The other problem is that those ships weren't exactly laden with valuable goods. I assume it is possible that a Japanese ship bound for trade with the Ainu might contain valuable lacquerware, silk, swords, or armour, but that depends it being en route to there, not returning from there, and it's certain that in a TL with more advanced Pacific Northwest Indians they'd be more important. However, many of the goods they brought back were simply furs and salted fish (Japanese trade in Sakhalin used as a means to import Chinese goods from Ainu middlemen was a 16th century development IIRC), so not exactly valuable to people who live in a land full of fur-bearing animals and where salted fish is easily obtained.
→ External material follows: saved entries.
(** ** The engine *)

(** X20. Whatever the provider raises, [generate] raises a [RuntimeError], with
    one of three texts; the last one carries the provider's own text. *)
Theorem generate_raises_runtime_error (lower : pystr -> pystr)
    (model : pystr -> exn + pystr) (prompt : pystr) (e : exn) :
  GeminiEngine.generate lower model prompt = inl e ->
  exn_cls e = RuntimeError
  /\ (exn_text e = py "Invalid API key. Please check your configuration."
      \/ exn_text e = py "API quota exceeded. Please try again later."
      \/ exists cause, model prompt = inl cause
                       /\ exn_text e
                          = py "Generation failed: " ++ exn_text cause).
Proof.
  unfold GeminiEngine.generate.
  destruct (model prompt) as [cause | text].
  - destruct (contains (py "api key") _); [intros [= <-]; cbn; auto|].
    destruct (contains (py "quota") _); [intros [= <-]; cbn; auto|].
    destruct (contains (py "safety") _); [discriminate|].
    intros [= <-]. cbn. split; trivial. right. right. now exists cause.
  - destruct (falsy text); discriminate.
Qed.

Lemma generate_raises_runtime_error_witness :
  GeminiEngine.generate ascii_lower quota_model (py "hi")
  = inl (Exn RuntimeError (py "API quota exceeded. Please try again later."))
  /\ exn_cls (Exn RuntimeError
                (py "API quota exceeded. Please try again later."))
     = RuntimeError.
Proof.
  assert (H : GeminiEngine.generate ascii_lower quota_model (py "hi")
              = inl (Exn RuntimeError
                       (py "API quota exceeded. Please try again later.")))
    by reflexivity.
  split; [exact H|].
  exact (proj1 (@generate_raises_runtime_error _ _ _ _ H)).
Defined.
(** C8 (as amended).  With the upload directory in place and nobody
    removing files during the scan, the handler of [GET /uploads] answers
    [{success: true, count, files}]: [count] is the number of directory
    entries, and [files] holds one record [{name, url, size}] per entry,
    [url] being ["/uploads/"] followed by the name and [size] the size the
    file system reports.  That is the answer to every request for the
    listing route that the global middleware passes on to the routes, such
    as [GET /uploads/]; the request [GET /uploads] itself is not one of
    them: the static middleware answers it with a redirect to
    [/uploads/].  After N successful uploads into a directory that was
    empty, [count] is N provided the N generated names are pairwise
    distinct. *)
Theorem listing_reports_entries (e : env) (w : world) :
  directory_ready d w →
  unlinked_after_scan e = [] →
  list_handler d e w
  = (Val (End
            {| status := 200;
               content :=
                 Json (JObj
                   [ ("success", JBool true);
                     ("count", JNum (Z.of_nat (length (entries d w))));
                     ("files",
                      JArr (map (λ name,
                                   JObj [ ("name", JStr name);
                                          ("url", JStr ("/uploads/" +:+ name));
                                          ("size", JNum (entry_size d w name)) ])
                              (entries d w))) ]) |}), w)
  ∧ (∀ req,
       reaches_router d req e w →
       route GET "/uploads" req = true →
       app d req e w
       = (Val (Responded
                 {| status := 200;
                    content :=
                      Json (JObj
                        [ ("success", JBool true);
                          ("count", JNum (Z.of_nat (length (entries d w))));
                          ("files",
                           JArr (map (λ name,
                                        JObj [ ("name", JStr name);
                                               ("url", JStr ("/uploads/" +:+ name));
                                               ("size", JNum (entry_size d w name)) ])
                                   (entries d w))) ]) |}),
          {| uploadSessions := uploadSessions w;
             fs := fs w;
             trace := trace w ++ [ EvEnter LCors; EvEnter LJson;
                                   EvEnter LUrlencoded; EvEnter LStatic;
                                   EvEnter LList ] |}))
  ∧ (∀ req,
       req_path req = "/uploads" →
       handles_method GET (req_method req) = true →
       json_failure req = None →
       urlencoded_failure req = None →
       app d req e w
       = (Val (Responded
                 {| status := 301;
                    content := Html "Redirecting to /uploads/" |}),
          {| uploadSessions := uploadSessions w;
             fs := fs w;
             trace := trace w ++ [ EvEnter LCors; EvEnter LJson;
                                   EvEnter LUrlencoded; EvEnter LStatic ] |}))
  ∧ NoDup (entries d w)
  ∧ (∀ name, name ∈ entries d w
             ↔ ordinary name
               ∧ is_Some (fs w !! (uploadDir d +:+ "/" +:+ name)))
  ∧ (∀ rs w0,
       directory_ready d w0 →
       entries d w0 = [] →
       (serve_uploads d rs w0).2 = w →
       Forall succeeded (serve_uploads d rs w0).1 →
       NoDup (map generated_name rs) →
       length (entries d w) = length rs).
Proof.
  intros Hready Hquiet. split; [|split; [|split; [|split; [|split]]]].
  - apply list_handler_quiet; assumption.
  - intros req Hreach Hroute.
    destruct (listing_path req Hroute) as [H1 H2].
    unfold app, stack. rewrite (run_to_router d _ req e w Hreach).
    rewrite run_skip by (apply matched_false; exact H1).
    rewrite run_skip by (apply matched_false; exact H2).
    erewrite run_middleware;
      [|reflexivity | apply matched_true; exact Hroute
       | unfold guard; cbn [layer_name];
         rewrite (list_handler_quiet d e _ Habs); [reflexivity | exact Hready | exact Hquiet]].
    f_equal. apply world_eq; simpl; try reflexivity.
    rewrite <- !app_assoc. reflexivity.
  - intros req Hpath Hmeth Hjson Hurl. unfold app, stack.
    erewrite run_middleware with (s := Next);
      [|reflexivity | reflexivity
       | unfold guard, cors; destruct (req_method req); try reflexivity;
         discriminate].
    erewrite run_middleware with (s := Next);
      [|reflexivity | reflexivity
       | unfold guard, json_parser; rewrite Hjson; reflexivity].
    erewrite run_middleware with (s := Next);
      [|reflexivity | reflexivity
       | unfold guard, urlencoded_parser; rewrite Hurl; reflexivity].
    erewrite run_middleware;
      [|reflexivity | reflexivity
       | unfold guard; cbn [layer_name];
         rewrite (serve_static_redirects d Habs); [reflexivity | exact Hready | exact Hpath | exact Hmeth]].
    f_equal. apply world_eq; simpl; try reflexivity.
    rewrite <- !app_assoc. reflexivity.
  - apply entries_NoDup.
  - apply elem_of_entries.
  - intros rs w0 Hready0 Hempty <- Hok Hnd.
    apply uploads_counted; assumption.
Qed.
Obviously there's a 0% chance any sake would survive on a ship adrift at sea with sailors who believe death is imminent. A lot of the ships were most valuable because there were iron nails in their frames which could be hammered into strong iron points or made into beads. I suppose this is valuable if you propose the natives do not have native iron working, but if they do than it's meaningless.

Overall I don't think strange foreign shipwrecks would cause many people to go exploring, especially since few would occur in a place where people actually are doing the exploring.
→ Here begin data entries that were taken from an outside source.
Lemma adjacency_keys_are_nodes_witness :
  reachable sample_graph ∧ dom (adjacency sample_graph) = nodes sample_graph.
Proof.
  split; [exact reachable_sample_graph|].
  exact (adjacency_keys_are_nodes sample_graph reachable_sample_graph).
Defined.

(** X3. Adding a node that the graph already has changes nothing: the
    node set, the edges and in particular the node's neighbour list are
    kept. *)
Theorem add_node_present_unchanged node self :
  reachable self → node ∈ nodes self →
  add_node node self = (Returned tt, self).
Proof.
  intros Hr Hin. rewrite add_node_run.
  pose proof (adjacency_keys_are_nodes self Hr) as Hk.
  assert (is_Some (adjacency self !! node)) as [l E]
    by (apply elem_of_dom; by rewrite Hk).
  rewrite E. destruct self as [d N es adj]. simpl in *. do 2 f_equal.
  clear -Hin. set_solver.
Qed.

Lemma add_node_present_unchanged_witness :
  reachable sample_graph ∧ ("b" ∈ nodes sample_graph) ∧
  add_node "b" sample_graph = (Returned tt, sample_graph).
Proof.
  assert ("b" ∈ nodes sample_graph) as Hb
    by (apply (bool_decide_unpack _); by vm_compute).
  split; [exact reachable_sample_graph|]. split; [exact Hb|].
  exact (add_node_present_unchanged "b" sample_graph reachable_sample_graph Hb).
Defined.

(** ** The adjacency lists are determined by the stored edges *)

Lemma add_node_directed node self :
  directed (exec (add_node node) self) = directed self.
Proof. unfold exec. by rewrite add_node_run. Qed.

Lemma add_node_edges node self :
  edges (exec (add_node node) self) = edges self.
Proof. unfold exec. by rewrite add_node_run. Qed.

Lemma neighbours_add_node node self a :
  neighbours (exec (add_node node) self) a = neighbours self a.
Proof.
  unfold neighbours, exec. rewrite add_node_run. simpl.
  destruct (adjacency self !! node) as [l|] eqn:E; [done|].
  rewrite lookup_insert. case_decide as Hd; [|done]. subst. by rewrite E.
Qed.
(** * go-rest-queue: a shallow embedding of [main.go]

    The program is a small HTTP message queue.  Two process-wide maps carry
    all of its state: [store.data] (queue name -> buffered messages) and
    [channelPool.pool] (queue name -> channels of the GET requests that are
    waiting for a message).  Every method of the two structures runs under
    that structure's mutex, so a method is one atomic step of the model; a
    handler is a sequence of such steps.

    Go values are modelled as follows:
    - [string] as Rocq's [string];
    - a slice as a [list] (a [nil] slice and an empty slice are both [[]]);
    - a [map[string][]T] as [gmap string (list T)], where an absent key and a
      key bound to [[]] are different, as they are in Go;
    - a [chan string] value as [nilChan] or the index of a channel made with
      [make(chan string, 1)] in a heap of channel states;
    - [int64] and [time.Duration] as [Z] with the wrap-around written out;
    - a run-time panic and a goroutine parked on a channel as outcomes of a
      small state monad. *)

From Stdlib Require Import ZArith String Ascii List Lia Bool.
From stdpp Require Import base option list gmap strings.

Local Open Scope string_scope.
Local Open Scope list_scope.
Local Open Scope Z_scope.

(** ** Slices *)

(** The run-time panics of the Go runtime that the program can raise. *)
Inductive panic : Type :=
| MakesliceLenOutOfRange
| IndexOutOfRange
| SendOnClosedChannel
| CloseOfClosedChannel
| CloseOfNilChannel.
(** * SmartERP UI: anchored overlays (Dropdown, Menu, Tooltip, DatePicker)

    A shallow embedding of the positioning and open/close logic of the
    popover-family components under [src/components/ui], and the properties
    the specification states about them; then of the dates of [DatePicker],
    of [TimeInput] and of the [ThemeProvider] behind the theme dropdown,
    with further properties of all of them.

    - JavaScript [number]s are IEEE 754 binary64 values: Rocq's primitive
      floats, whose operations are the ones the JavaScript engine performs.
    - A React component is a record of props, a record of state cells
      ([useState]) and handlers that map a state to the next state together
      with the calls made to the caller's callbacks.
    - Refs ([useRef]) are [option]s: [None] is a [current] that is [null].
    - [useEffect] is an effect slot: the dependencies of its last run and the
      cleanup that run returned.
    - The fields of dates and times are integers or [NaN]; texts are
      [string]s; a [Date] is a time value or an Invalid Date, read in a
      time zone at a fixed offset from UTC, with the day and year
      arithmetic of the ECMAScript specification. *)

From Stdlib Require Import Floats.PrimFloat.
From Stdlib Require Import ZArith NArith List Bool String Ascii Lia.
From Stdlib Require Import DecimalString DecimalZ DecimalPos.
Import ListNotations.

(* ================================================================== *)
(** ** JavaScript values                                               *)
(* ================================================================== *)

Definition number := float.
Bind Scope float_scope with number.

(** [ToBoolean] on a number: [+0], [-0] and [NaN] are falsy. *)
Definition falsy (x : number) : bool :=
  (PrimFloat.eqb x 0%float || negb (PrimFloat.eqb x x))%bool.

(** [a || b] on numbers. *)
Definition js_or (a b : number) : number := if falsy a then b else a.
Why would they do that? If you land in their territory, you are their slave now (if they don't kill you for using their resources without permission). Why would they want their slave to leave them instead of doing something more productive like reproducing with a female slave to give the owner more slaves, or maybe sacrificing their exotic foreign slave at the next potlatch or other social event?
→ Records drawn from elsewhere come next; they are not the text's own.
(** * apply_loudest_track_gain.py: a shallow embedding and its properties

    The script reads, for every album directory, the tab separated report
    [replaygain.csv], picks the gain of the loudest track, caps it by the
    album gain and writes the result as a ReplayGain album tag into every
    [.mp3] and [.m4a] file of the directory.

    Python values are modelled as follows.
    - [float] is an IEEE 754 binary64 number: [spec_float] of the Standard
      Library with precision 53 and maximal exponent 1024.
    - [str] is [string]: the UTF-8 bytes of the text.
    - a row of [csv.DictReader] is a [gmap string (option string)]; the
      value [None] is the [restval] of a short row.
    - exceptions are a result type with the exception classes the script
      can meet.
    - the file system is a [gmap] from paths to nodes, the log an
      append-only list of records. *)

From Stdlib Require Import ZArith String Ascii List Bool Lia.
From Stdlib Require Import Floats.SpecFloat DecimalString.
From stdpp Require Import gmap strings list fin_maps.

Import ListNotations.
Local Open Scope string_scope.
Local Open Scope Z_scope.

(** ** Floats *)

Module Float.

Definition prec : Z := 53.
Definition emax : Z := 1024.

Definition float := spec_float.

Definition ltb : float -> float -> bool := SFltb.
Definition leb : float -> float -> bool := SFleb.
Definition eqb : float -> float -> bool := SFeqb.
Definition sub : float -> float -> float := SFsub prec emax.
Definition abs : float -> float := SFabs.

(** [x > y] on floats is [y < x]. *)
Definition gtb (x y : float) : bool := ltb y x.

Definition is_nan (x : float) : bool :=
  match x with S754_nan => true | _ => false end.

(** The value of the decimal literal [(-1)^s * m * 10^e], rounded to the
    nearest binary64 number, ties to even. *)
Definition of_decimal (s : bool) (m : Z) (e : Z) : float :=
  match m with
  | Zpos p =>
      let num := Z.to_pos (Zpos p * 10 ^ Z.max e 0) in
      let den := Z.to_pos (10 ^ Z.max (- e) 0) in
      SFdiv prec emax (S754_finite s num 0) (S754_finite false den 0)
  | _ => S754_zero s
  end.

(** The literals of the script. *)
Definition lit_0_01 : float := S754_finite false 5764607523034235 (-59).
Definition lit_minus_999 : float := S754_finite true 8787296929185792 (-43).

(** [|x| * 100] rounded to an integer, ties to even: the digits of
    [format(x, ".2f")] for a finite [x = m * 2^e]. *)
Definition centi (m : positive) (e : Z) : Z :=
  if 0 <=? e then Zpos m * 2 ^ e * 100
  else
    let d := 2 ^ (- e) in
    let q := (Zpos m * 100) / d in
    let r := (Zpos m * 100) mod d in
    match Z.compare (2 * r) d with
    | Lt => q
    | Gt => q + 1
    | Eq => if Z.even q then q else q + 1
    end.

Definition dec (n : Z) : string := NilZero.string_of_uint (N.to_uint (Z.to_N n)).

Definition two_digits (n : Z) : string :=
  if n <? 10 then "0" ++ dec n else dec n.

(** [f"{x:.2f}"]. *)
Definition format_2f (x : float) : string :=
  match x with
  | S754_nan => "nan"
  | S754_infinity false => "inf"
  | S754_infinity true => "-inf"
  | S754_zero false => "0.00"
  | S754_zero true => "-0.00"
  | S754_finite s m e =>
      let n := centi m e in
      (if s then "-" else "") ++ dec (n / 100) ++ "." ++ two_digits (n mod 100)
  end.

End Float.

Abbreviation float := Float.float.

(** ** Strings *)

Module Str.

Definition lower_ascii (c : ascii) : ascii :=
  let n := nat_of_ascii c in
  if ((65 <=? n) && (n <=? 90))%nat then ascii_of_nat (n + 32) else c.

(** [s.lower()].  Only the letters A to Z are mapped; the script compares
    the result with "album", ".mp3" and ".m4a", and no character outside
    ASCII has a lower case form made of the letters of these words. *)
Fixpoint lower (s : string) : string :=
  match s with
  | EmptyString => EmptyString
  | String c r => String (lower_ascii c) (lower r)
  end.

(** [s.rfind(c)], counted from position [i] of the first character. *)
Fixpoint rfind_from (c : ascii) (s : string) (i : nat) : option nat :=
  match s with
  | EmptyString => None
  | String a r =>
      match rfind_from c r (S i) with
      | Some j => Some j
      | None => if Ascii.eqb a c then Some i else None
      end
  end.

Definition rfind (c : ascii) (s : string) : option nat := rfind_from c s 0.

(** [s[i:]]. *)
Definition from (i : nat) (s : string) : string :=
  substring i (String.length s - i) s.

End Str.

(** ** Paths *)

Module Path.

(** [os.path.basename(p)] and the [name] of a [pathlib] path built from a
    directory and an entry of its listing: what follows the last slash. *)
Definition basename (p : string) : string :=
  match Str.rfind "/" p with
  | Some i => Str.from (S i) p
  | None => p
  end.

(** [PurePath.suffix]: with [i = name.rfind('.')], the suffix is
    [name[i:]] when [0 < i < len(name) - 1] and empty otherwise. *)
Definition suffix_of_name (name : string) : string :=
  match Str.rfind "." name with
  | Some i =>
      if ((0 <? i) && (i <? String.length name - 1))%nat
      then Str.from i name else ""
  | None => ""
  end.

Definition suffix (p : string) : string := suffix_of_name (basename p).

Definition ends_with_slash (p : string) : bool :=
  match Str.rfind "/" p with
  | Some i => (S i =? String.length p)%nat
  | None => false
  end.

(** [os.path.join(folder, name)] and [Path(folder) / name] for a [name]
    that is an entry of a directory listing (no slash inside). *)
Definition join (folder name : string) : string :=
  if String.eqb folder "" then name
  else if ends_with_slash folder then folder ++ name
  else folder ++ "/" ++ name.

End Path.

(** ** Exceptions *)

Inductive exn :=
  | KeyError
  | TypeError
  | AttributeError
  | ValueError
  | OSError
  | LibraryError.

Inductive result (A : Type) :=
  | Ok (a : A)
  | Raise (e : exn).

Arguments Ok {A} a.
Arguments Raise {A} e.

#[global] Instance result_ret : MRet result := @Ok.
#[global] Instance result_bind : MBind result :=
  fun A B f m => match m with Ok a => f a | Raise e => Raise e end.

(** ** The report as [csv.DictReader] yields it *)

Abbreviation row := (gmap string (option string)).

(** [dict(zip(fieldnames, record))], then [restval = None] under the field
    names a short record leaves without a value.  The entry a long record
    gets under the key [None] is left out: the script looks up strings. *)
Definition dict_of_record (fieldnames record : list string) : row :=
  let d := foldl (fun d kv => <[fst kv := Some (snd kv)]> d) ∅ (zip fieldnames record) in
  foldl (fun d k => <[k := None]> d) d (drop (length record) fieldnames).

(** The first record is the header; empty records are passed over. *)
Definition DictReader (records : list (list string)) : list row :=
  match records with
  | [] => []
  | fieldnames :: rest =>
      dict_of_record fieldnames <$> filter (fun r => r ≠ []) rest
  end.

(** What [csv.reader] yields for a file: its records, and the exception
    that ends the iteration after them when reading or decoding fails. *)
Record csv_stream := { records : list (list string); failure : option exn }.

(** [row[key]] *)
Definition getitem (d : row) (key : string) : result (option string) :=
  match d !! key with
  | Some v => Ok v
  | None => Raise KeyError
  end.

(** [v.lower()] for a cell [v]. *)
Definition cell_lower (v : option string) : result string :=
  match v with
  | Some s => Ok (Str.lower s)
  | None => Raise AttributeError
  end.

(** [min(a, b)] of the builtins: the second argument replaces the first
    only when it is smaller. *)
Definition py_min (a b : float) : float := if Float.ltb b a then b else a.

(** ** Constants of the script *)

Definition DEFAULT_CSV : string := "replaygain.csv".
Definition M4A_TAG_KEY : string := "----:com.apple.iTunes:REPLAYGAIN_ALBUM_GAIN".
Definition MP3_TAG_KEY : string := "REPLAYGAIN_ALBUM_GAIN".
Definition VALID_EXTENSIONS : list string := [".mp3"; ".m4a"].

(** [ext in VALID_EXTENSIONS] *)
Definition in_valid_extensions (ext : string) : bool :=
  existsb (String.eqb ext) VALID_EXTENSIONS.

(** ** The libraries the script calls *)

Inductive id3_load (T : Type) :=
  | Id3Loaded (t : T)
  | Id3NoHeader
  | Id3Fails (e : exn).

Arguments Id3Loaded {T} t.
Arguments Id3NoHeader {T}.
Arguments Id3Fails {T} e.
Actual Japanese exploration seems difficult as ever, since you have to explain why they aren't just content with buying Tlingit goods like jade (which I should note is only valuable to the Japanese as something to sell in China) or (walrus) ivory from the Ainu or Nivkh.
Great reply. How far do you think millet, buckwheat, and pigs can spread across the Pacific Northwest? Maybe into the states of Washington, Oregon, and California and even the Pueblo world, where it will be a game changer in all those areas. I can easily see the Costal Salish tribes eagerly adopting the pig, buckwheat, and millet, along with the California peoples and the Pueblo tribes.